There are conditions. The UK would have to officially change its mind “through a democratic process”, widely interpreted to mean new legislation to reverse the European Union (Notification of Withdrawal) Act 2017. The “unequivocal and unconditional” change of mind would have to be notified in writing to the European Council. If Brexit day (29 March 2019) arrives or the withdrawal agreement drawn up by negotiators comes into force, it will be too late.

In CJEU-speak:

Article 50 TEU must be interpreted as meaning that, where a Member State has notified the European Council, in accordance with that article, of its intention to withdraw from the European Union, that article allows that Member State — for as long as a withdrawal agreement concluded between that Member State and the European Union has not entered into force or, if no such agreement has been concluded, for as long as the two-year period laid down in Article 50(3) TEU, possibly extended in accordance with that paragraph, has not expired — to revoke that notification unilaterally, in an unequivocal and unconditional manner, by a notice addressed to the European Council in writing, after the Member State concerned has taken the revocation decision in accordance with its constitutional requirements.

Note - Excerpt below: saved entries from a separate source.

(** ** Two more compositions *)

(** X18.  A submission without a barcode (the field blank, or missing
    from the page) issues nothing, hides and empties the success banner
    and shows the validation message, which flags the field and reveals
    the results panel; the three views, the loading indicator and the
    typed value stay as they were.  On a page without an error region
    only the success banner is written. *)
Theorem blank_submission_state d :
  entered_barcode d = None ->
  exists d',
    submit_begin d = (d', Normal None)
    /\ successBox d'
       = option_map (fun _ => {| textContent := []; hidden := true |})
           (successBox d)
    /\ errorBox d'
       = option_map
           (fun _ => {| textContent := ENTER_CODE_MESSAGE; hidden := false |})
           (errorBox d)
    /\ flagged d'
       = match errorBox d with
         | Some _ => option_map (fun _ => true) (flagged d)
         | None => flagged d
         end
    /\ resultsPanel d'
       = match errorBox d with
         | Some _ => option_map (fun _ => false) (resultsPanel d)
         | None => resultsPanel d
         end
    /\ views d' = views d
    /\ loadingOverlay d' = loadingOverlay d
    /\ field_value d' = field_value d.
Proof.
  intros E. rewrite submit_begin_state, E. eexists.
  split; [reflexivity|]. clear E.
  whole_page d; repeat split; reflexivity.
Qed.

The purpose of that revocation is to confirm the EU membership of the Member State concerned under terms that are unchanged as regards its status as a Member State, and that revocation brings the withdrawal procedure to an end.

Before today’s decision, it was legally unclear whether an Article 50 notification could be withdrawn once sent, at least without the consent of all EU governments. The case was taken by a group of anti-Brexit Scottish politicians, supported by the Good Law Project and crowdfunding from thousands of people.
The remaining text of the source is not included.